Verapamil is used to treat high blood pressure. Lowering high blood pressure helps prevent strokes, heart attacks, and kidney problems. Verapamil belongs to a class of drugs known as calcium channel blockers. It works by relaxing blood vessels so blood can flow more easily.
Verapamil is also used to prevent chest pain (angina). It may help to increase your ability to exercise and decrease how often you may get angina attacks. Verapamil is also used to control your heart rate if you have a fast/irregular heartbeat (such as atrial fibrillation). It helps to lower the heart rate, helping you to feel more comfortable and increase your ability to exercise.
This section contains uses of this drug that are not listed in the approved professional labeling for the drug but that may be prescribed by your health care professional. Use this drug for a condition that is listed in this section only if it has been so prescribed by your health care professional.
This drug may also be used for another type of heart disease (hypertrophic cardiomyopathy).
How to Use This Medication
Take this medication by mouth with or without food as directed by your doctor, usually 3 or 4 times daily.
The dosage is based on your medical condition and response to treatment.
Use this medication regularly to get the most benefit from it. To help you remember, take it at the same times each day.
For the treatment of high blood pressure, it may take a week before you get the full benefit of this drug. Keep taking this medication even if you feel well. Most people with high blood pressure do not feel sick.
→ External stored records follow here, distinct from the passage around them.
(** Modelled from the spec: [read_anymap_param] of [utils.hpp], which
    is not in the sources.  Section 4.1, as for [read_json_param]. *)
Definition read_anymap_param (config_map : AnyMap) (name : string) (param : member) : method unit :=
  match config_map !! name with
  | Some a =>
      match any_as (member_ctype param) a with
      | Some v => assign param v
      | None => throw (TypeMismatch name)
      end
  | None => mret tt
  end.

(** *** [GenerationConfig::GenerationConfig(const std::string& json_path)]

    The body of the constructor, from the parsed document on: the
    members read under their own name (lines 24 to 38), then the legacy
    field [early_stopping] (lines 40 to 49). *)
Definition read_members (data : json) : method unit :=
  read_json_param data "max_new_tokens" m_max_new_tokens ;;
  read_json_param data "max_length" m_max_length ;;
  (* note that ignore_eos is not present in HF GenerationConfig *)
  read_json_param data "num_beam_groups" m_num_beam_groups ;;
  read_json_param data "num_beams" m_num_beams ;;
  read_json_param data "diversity_penalty" m_diversity_penalty ;;
  read_json_param data "length_penalty" m_length_penalty ;;
  read_json_param data "num_return_sequences" m_num_return_sequences ;;
  read_json_param data "no_repeat_ngram_size" m_no_repeat_ngram_size ;;
  read_json_param data "temperature" m_temperature ;;
  read_json_param data "top_p" m_top_p ;;
  read_json_param data "top_k" m_top_k ;;
  read_json_param data "do_sample" m_do_sample ;;
  read_json_param data "repetition_penalty" m_repetition_penalty ;;
  read_json_param data "eos_token_id" m_eos_token_id.

Definition read_early_stopping (data : json) : method unit :=
  if contains data "early_stopping" then
    let field_type := type (at_key data "early_stopping") in
    if bool_decide (field_type = vt_string)
       && json_eq_string (at_key data "early_stopping") "never" then
      assign m_stop_criteria NEVER
    else if bool_decide (field_type = vt_boolean)
            && json_eq_bool (at_key data "early_stopping") true then
      assign m_stop_criteria EARLY
    else if bool_decide (field_type = vt_boolean)
            && json_eq_bool (at_key data "early_stopping") false then
      assign m_stop_criteria HEURISTIC
    else mret tt
  else mret tt.

Definition GenerationConfig_ctor (data : json) : method unit :=
  read_members data ;;
  read_early_stopping data.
To prevent chest pain, it is very important to take this medication regularly as prescribed. This drug should not be used to treat chest pain when it occurs. Use other medications to relieve sudden attacks as directed by your doctor (for example, nitroglycerin tablets placed under the tongue). Consult your doctor or pharmacist for details.
Do not stop taking this medication without consulting your doctor. Some conditions may become worse when this drug is suddenly stopped. Your dose may need to be gradually decreased.
Tell your doctor if your condition does not get better or if it gets worse (for example, your blood pressure readings remain high or increase or your chest pain occurs more often).